Recorded data:
---------------

(** The index of the least element from [i] on. *)
Definition min_index (out_ids : list Z) (n_outputs i : Z) : res Z :=
  for_z (i + 1) n_outputs (fun j j_min =>
    a ← vget out_ids j; b ← vget out_ids j_min; Ok (if a <? b then j else j_min)) i.

(** Rows of an array that is there when its size is not 0. *)
Definition swap_rows_if (size n : Z) (buf : option (list F)) (i j : Z) : res (option (list F)) :=
  if 0 <? size then l ← or_ub buf; l ← swap_rows n l i j; Ok (Some l) else Ok buf.

(** One iteration of the selection sort. *)
Definition reorder_step o (i : Z) (s : list Z * (option (list F) * option (list F)))
    : res (list Z * (option (list F) * option (list F))) :=
  let '(out_ids, (logits, embd)) := s in
  j_min ← min_index out_ids (o_n_outputs o) i;
  if j_min =? i then Ok s
  else
    out_ids ← swap_at out_ids i j_min;
    logits ← swap_rows_if (o_logits_size o) (op_n_vocab p) logits i j_min;
    embd ← swap_rows_if (o_embd_size o) (op_n_embd p) embd i j_min;
    Ok (out_ids, (logits, embd)).

(** [for (i = 0; i < n_outputs; ++i) output_ids[out_ids[i]] = i] *)
Definition map_outputs (out_ids : list Z) (n_outputs : Z) (ids : list Z) : res (list Z) :=
  for_z 0 n_outputs (fun i ids => id ← vget out_ids i; vset ids id i) ids.

(** [llama_output_reorder], on the [out_ids] of the batch and the outputs. *)
Definition llama_output_reorder (out_ids : list Z) o : res (list Z * outputs F) :=
  match out_ids with
  | [] => Ok ([], o)
  | _ =>
      ggml_assert (o_n_outputs o =? zlen out_ids);;
      s ← for_z 0 (o_n_outputs o - 1) (reorder_step o) (out_ids, (o_logits o, o_embd o));
      let '(out_ids, (logits, embd)) := s : list Z * (option (list F) * option (list F)) in
      ids ← map_outputs out_ids (o_n_outputs o) (replicate (length (o_ids o)) (-1));
      Ok ([], mk_outputs ids (o_n_outputs o) (o_output_size o) (o_logits_size o) (o_embd_size o) logits embd (o_buf o))
  end.

(** ** Accessors *)

(** The index of the row for [i] that [llama_get_logits_ith] and
    [llama_get_embeddings_ith] compute, as an exception or a number. *)
Definition output_index {A} (buf : option A) o (i : Z) : res Z :=
  match buf with
  | None => throw "no output"
  | Some _ =>
      j ← (if i <? 0 then
             let j := o_n_outputs o + i in
             if j <? 0 then throw "negative index out of range" else Ok j
           else if zlen (o_ids o) <=? i then throw "out of range"
           else vget (o_ids o) i);
      if j <? 0 then throw "batch.logits[i] != true"
      else if o_n_outputs o <=? j then throw "corrupt output buffer"
      else Ok j
  end.

(** The functions catch the exceptions and return a null pointer (unless they
    are compiled without NDEBUG); the pointer is an offset into the buffer. *)
Definition caught (r : res Z) : option Z := match r with Ok x => Some x | Err _ => None end.

Definition llama_get_logits_ith o (i : Z) : option Z :=
  caught (j ← output_index (o_logits o) o i; Ok (row_offset j (op_n_vocab p))).

Definition llama_get_embeddings_ith o (i : Z) : option Z :=
  caught (j ← output_index (o_embd o) o i; Ok (row_offset j (op_n_embd p))).

(** [llama_get_logits] and [llama_get_embeddings] reorder first. *)
Definition llama_get_logits (out_ids : list Z) o : res (list Z * outputs F * option (list F)) :=
  r ← llama_output_reorder out_ids o; Ok (r, o_logits r.2).

Definition llama_get_embeddings (out_ids : list Z) o : res (list Z * outputs F * option (list F)) :=
  r ← llama_output_reorder out_ids o; Ok (r, o_embd r.2).

(** [llama_get_embeddings_seq] *)
Definition llama_get_embeddings_seq (embd_seq : gmap Z (list F)) (seq_id : Z) : option (list F) :=
  embd_seq !! seq_id.
End outputs.

(** * Swapping rows *)

(** The index at which [x] is found after exchanging [i] and [j]. *)
Definition swapped (i j x : Z) : Z := if x =? i then j else if x =? j then i else x.

Lemma swapped_range i j x n : 0 <= i < n -> 0 <= j < n -> 0 <= x < n -> 0 <= swapped i j x < n.
Proof. unfold swapped. intros. repeat case_match; lia. Qed.

Lemma swapped_invol i j x : swapped i j (swapped i j x) = x.
Proof. unfold swapped. repeat (case_match; try lia). Qed.

Lemma swap_at_spec {A} (l : list A) i j :
  0 <= i < zlen l -> 0 <= j < zlen l ->
  safe (swap_at l i j) (fun l' => zlen l' = zlen l /\
    forall x, 0 <= x < zlen l -> zlookup l' x = zlookup l (swapped i j x)).
Proof.
  intros Hi Hj. unfold swap_at. destruct (zlookup_lt l i Hi) as [a Ha], (zlookup_lt l j Hj) as [b Hb].
  rewrite (vget_Some _ _ _ Ha), (vget_Some _ _ _ Hb). cbn [mbind res_bind].
  rewrite vset_at by done. cbn [mbind res_bind]. rewrite vset_at by by rewrite zlen_insert.
  cbn [post]. rewrite !zlen_insert. split; [done|]. intros x Hx.
  rewrite zlookup_insert by (rewrite ?zlen_insert; lia). unfold swapped. case_decide as E1.
  - subst x. destruct (Z.eqb_spec j i) as [->|]; [|by rewrite Z.eqb_refl].
    rewrite Ha in Hb. by rewrite Ha.
  - rewrite zlookup_insert by lia. case_decide as E2.
    + subst x. by rewrite Z.eqb_refl.
    + destruct (Z.eqb_spec x i); [lia|]. destruct (Z.eqb_spec x j); [lia|done].
Qed.

(** [j_min] is the index of a least element from [i] on. *)
Lemma min_index_spec out_ids n i :
  0 <= i < n -> n = zlen out_ids ->
  safe (min_index out_ids n i) (fun m => i <= m < n /\
    forall a b j, zlookup out_ids m = Some a -> i <= j < n -> zlookup out_ids j = Some b -> a <= b).
Proof.
  intros Hi Hn. unfold min_index.
  apply (for_z_post (i + 1) n _ (fun k m => i <= m < k /\
    forall a b j, zlookup out_ids m = Some a -> i <= j < k -> zlookup out_ids j = Some b -> a <= b)); [lia| |].
  - split; [lia|]. intros a b j Ha Hj Hb. assert (j = i) as -> by lia. rewrite Ha in Hb. by injection Hb as ->.
  - intros k m Hk [Hm Hmin]. destruct (zlookup_lt out_ids k) as [x Hx]; [lia|].
    destruct (zlookup_lt out_ids m) as [y Hy]; [lia|].
    rewrite (vget_Some _ _ _ Hx), (vget_Some _ _ _ Hy). cbn [mbind res_bind post].
    destruct (Z.ltb_spec x y) as [Hlt|Hge]; (split; [lia|]); intros a b j Ha Hj Hb.
    + rewrite Hx in Ha. injection Ha as <-. destruct (decide (j = k)) as [->|].
      * rewrite Hx in Hb. injection Hb as <-. lia.
      * pose proof (Hmin y b j Hy ltac:(lia) Hb). lia.
    + rewrite Hy in Ha. injection Ha as <-. destruct (decide (j = k)) as [->|].
      * rewrite Hx in Hb. injection Hb as <-. lia.
      * by apply (Hmin y b j Hy ltac:(lia)).
Qed.

Section reorder.
Context {F : Type}.
Implicit Types (l : list F).

(** Row [j] of a buffer with rows of [n] floats. *)
Definition row (n : Z) l (j : Z) : list F := take (Z.to_nat n) (drop (Z.to_nat (j * n)) l).

Lemma row_ext n l k i j :
  0 <= n -> 0 <= i -> 0 <= j ->
  (forall x, 0 <= x < n -> zlookup l (i * n + x) = zlookup k (j * n + x)) -> row n l i = row n k j.
Proof.
  intros Hn Hi Hj H. unfold row. apply list_eq. intros y. destruct (decide (y < Z.to_nat n)%nat) as [Hy|Hy].
  - rewrite !lookup_take_lt, !lookup_drop by done. specialize (H (Z.of_nat y) ltac:(lia)). unfold zlookup in H.
    destruct (Z.leb_spec 0 (i * n + Z.of_nat y)); [|nia]. destruct (Z.leb_spec 0 (j * n + Z.of_nat y)); [|nia].
    replace (Z.to_nat (i * n) + y)%nat with (Z.to_nat (i * n + Z.of_nat y)) by nia.
    by replace (Z.to_nat (j * n) + y)%nat with (Z.to_nat (j * n + Z.of_nat y)) by nia.
  - by rewrite !lookup_take_ge by lia.
Qed.

(** The floats of the rows [i] and [j] exchanged up to column [k]. *)
Definition swapped_until (n i j k x : Z) : Z :=
  if (i * n <=? x) && (x <? i * n + k) then x + (j - i) * n
  else if (j * n <=? x) && (x <? j * n + k) then x + (i - j) * n else x.

Lemma swapped_until_row n i j r x :
  0 <= x < n -> i <> j -> swapped_until n i j n (r * n + x) = swapped i j r * n + x.
Proof.
  intros Hx Hij. assert (Hd : i * n + n <= j * n \/ j * n + n <= i * n) by nia.
  assert (Hri : r <> i -> r * n + n <= i * n \/ i * n + n <= r * n) by nia.
  assert (Hrj : r <> j -> r * n + n <= j * n \/ j * n + n <= r * n) by nia.
  unfold swapped_until, swapped. destruct (Z.eqb_spec r i) as [->|Hi].
  - assert ((i * n <=? i * n + x) && (i * n + x <? i * n + n) = true) as -> by lia. lia.
  - specialize (Hri Hi). assert ((i * n <=? r * n + x) && (r * n + x <? i * n + n) = false) as -> by lia.
    destruct (Z.eqb_spec r j) as [->|Hj].
    + assert ((j * n <=? j * n + x) && (j * n + x <? j * n + n) = true) as -> by lia. lia.
    + specialize (Hrj Hj). assert ((j * n <=? r * n + x) && (r * n + x <? j * n + n) = false) as -> by lia. done.
Qed.

Lemma swap_rows_spec n l m i j :
  0 <= n -> 0 <= i < m -> 0 <= j < m -> i <> j -> m * n <= zlen l -> m * n < 4294967296 ->
  safe (swap_rows n l i j) (fun l' => zlen l' = zlen l /\
    forall r, 0 <= r < m -> row n l' r = row n l (swapped i j r)).
Proof.
  intros Hn Hi Hj Hij Hl Hm.
  assert (Hd : i * n + n <= j * n \/ j * n + n <= i * n) by nia.
  assert (Hend : i * n + n <= m * n /\ j * n + n <= m * n) by nia.
  assert (Hnn : 0 <= i * n /\ 0 <= j * n) by nia.
  eapply (post_mono _ (fun l' => zlen l' = zlen l /\ forall x, 0 <= x < zlen l -> zlookup l' x = zlookup l (swapped_until n i j n x)) _ (fun _ => False)); [| |done].
  - unfold swap_rows.
    apply (for_z_post 0 n _ (fun k l' => zlen l' = zlen l /\ forall x, 0 <= x < zlen l -> zlookup l' x = zlookup l (swapped_until n i j k x))); [done| |].
    + split; [done|]. intros x Hx. f_equal. unfold swapped_until. repeat (case_match; try lia).
    + intros k l' Hk [Hlen Hall]. unfold row_offset. rewrite !(u32_small (_ * n)) by lia. rewrite !u32_small by lia.
      eapply post_mono; [apply (swap_at_spec l' (i * n + k) (j * n + k)); lia| |done].
      intros l2 [Hlen2 H2]. split; [lia|]. intros x Hx. rewrite H2 by lia.
      assert (Hs : 0 <= swapped (i * n + k) (j * n + k) x < zlen l) by (apply swapped_range; lia).
      rewrite Hall by lia. f_equal. clear - Hd Hk Hnn Hij. unfold swapped_until, swapped.
      repeat case_match; lia.
  - intros l' [Hlen Hall]. split; [done|]. intros r Hr. pose proof (swapped_range i j r m Hi Hj Hr) as Hs.
    apply row_ext; [done|lia|lia|]. intros x Hx.
    assert (Hrn : 0 <= r * n + x < m * n) by nia. rewrite Hall by lia. by rewrite swapped_until_row.
Qed.

(** ** The selection sort *)

(** A buffer of at least [m] rows, where there is one. *)
Definition buf_ok (size n m : Z) (buf : option (list F)) : Prop :=
  0 < size -> exists l, buf = Some l /\ m * n <= zlen l.

Definition buf_row (size n : Z) (buf : option (list F)) (j : Z) : option (list F) :=
  if 0 <? size then (fun l => row n l j) <$> buf else None.

Lemma swap_rows_if_spec size n m buf i j :
  0 <= n -> 0 <= i < m -> 0 <= j < m -> i <> j -> m * n < 4294967296 -> buf_ok size n m buf ->
  safe (swap_rows_if size n buf i j) (fun buf' => buf_ok size n m buf' /\ (size <= 0 -> buf' = buf) /\
    forall r, 0 <= r < m -> buf_row size n buf' r = buf_row size n buf (swapped i j r)).
Proof.
  intros Hn Hi Hj Hij Hm Hok. unfold swap_rows_if, buf_row. destruct (Z.ltb_spec 0 size) as [Hs|Hs].
  - destruct (Hok Hs) as (l & -> & Hl). cbn [or_ub mbind res_bind].
    eapply post_bind; [by apply (swap_rows_spec n l m i j)|]. intros l' [Hlen Hr]. cbn [post].
    splits; [|lia|].
    + intros _. exists l'. split; [done|lia].
    + intros r Hrr. cbn. by rewrite Hr.
  - cbn [post]. by splits.
Qed.
End reorder.

Section reordered.
Context {F : Type} (p : output_params) (o : outputs F).

(** An output, the row of its logits and the row of its embedding. *)
Definition entry (s : list Z * (option (list F) * option (list F))) (j : Z) : option Z * (option (list F) * option (list F)) :=
  (zlookup s.1 j, (buf_row (o_logits_size o) (op_n_vocab p) s.2.1 j, buf_row (o_embd_size o) (op_n_embd p) s.2.2 j)).

Definition table s := entry s <$> zseq 0 (Z.to_nat (o_n_outputs o)).

(** The sizes fit into the buffers and the offsets into 32 bits. *)
Record rows_fit (m : Z) : Prop := {
  rf_vocab  : 0 <= op_n_vocab p /\ m * op_n_vocab p < 4294967296;
  rf_embd   : 0 <= op_n_embd p /\ m * op_n_embd p < 4294967296
}.

Record sort_inv s0 (i : Z) (s : list Z * (option (list F) * option (list F))) : Prop := {
  so_len    : zlen s.1 = o_n_outputs o;
  so_logits : buf_ok (o_logits_size o) (op_n_vocab p) (o_n_outputs o) s.2.1;
  so_embd   : buf_ok (o_embd_size o) (op_n_embd p) (o_n_outputs o) s.2.2;
  so_table  : table s ≡ₚ table s0;
  so_sorted : forall a b x y, 0 <= a < i -> a < b -> zlookup s.1 a = Some x -> zlookup s.1 b = Some y -> x <= y
}.

Lemma swapped_zseq i j n :
  0 <= i < Z.of_nat n -> 0 <= j < Z.of_nat n -> swapped i j <$> zseq 0 n ≡ₚ zseq 0 n.
Proof.
  intros Hi Hj. apply NoDup_Permutation.
  - apply NoDup_fmap_2_strong; [|apply NoDup_fmap_2, NoDup_seq; intros ??; lia].
    intros x y _ _ E. by rewrite <- (swapped_invol i j x), E, swapped_invol.
  - apply NoDup_fmap_2; [intros ??; lia|apply NoDup_seq].
  - intros x. rewrite list_elem_of_fmap, elem_of_zseq. split.
    + intros (y & -> & Hy). apply elem_of_zseq in Hy. apply (swapped_range i j y (Z.of_nat n)); lia.
    + intros Hx. exists (swapped i j x). rewrite swapped_invol, elem_of_zseq. split; [done|].
      apply (swapped_range i j x (Z.of_nat n)); lia.
Qed.

(** The ids can be read off the table. *)
Lemma table_ids s : zlen s.1 = o_n_outputs o -> (fun e => default 0 e.1) <$> table s = s.1.
Proof.
  intros Hs. unfold table. rewrite <- list_fmap_compose. apply list_eq. intros k.
  unfold zseq. rewrite !list_lookup_fmap. unfold zlen in Hs. destruct (decide (k < length s.1)%nat) as [Hk|Hk].
  - rewrite lookup_seq_lt by lia. cbn [fmap option_fmap option_map entry fst snd compose]. unfold entry. cbn [fst].
    rewrite Z.add_0_l, zlookup_nat, Nat.add_0_l. destruct (lookup_lt_is_Some_2 s.1 k Hk) as [x Hx]. by rewrite Hx.
  - rewrite lookup_seq_ge by lia. cbn. by rewrite (lookup_ge_None_2 s.1 k) by lia.
Qed.

Lemma zlookup_nodup {A} (l : list A) i j x : NoDup l -> zlookup l i = Some x -> zlookup l j = Some x -> i = j.
Proof.
  unfold zlookup. intros Hnd Hi Hj. destruct (Z.leb_spec 0 i), (Z.leb_spec 0 j); try done.
  pose proof (NoDup_lookup _ _ _ _ Hnd Hi Hj). lia.
Qed.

---------------

# [PROBLEM DESCRIPTION]
In the data above, find the line that contains "else vget (o_ids o) i);" and the line that contains "(** [llama_get_logits] and". Repeat exactly those lines and every line between them, and only those.

# [PROBLEM SOLUTION]
           else vget (o_ids o) i);
      if j <? 0 then throw "batch.logits[i] != true"
      else if o_n_outputs o <=? j then throw "corrupt output buffer"
      else Ok j
  end.

(** The functions catch the exceptions and return a null pointer (unless they
    are compiled without NDEBUG); the pointer is an offset into the buffer. *)
Definition caught (r : res Z) : option Z := match r with Ok x => Some x | Err _ => None end.

Definition llama_get_logits_ith o (i : Z) : option Z :=
  caught (j ← output_index (o_logits o) o i; Ok (row_offset j (op_n_vocab p))).

Definition llama_get_embeddings_ith o (i : Z) : option Z :=
  caught (j ← output_index (o_embd o) o i; Ok (row_offset j (op_n_embd p))).

(** [llama_get_logits] and [llama_get_embeddings] reorder first. *)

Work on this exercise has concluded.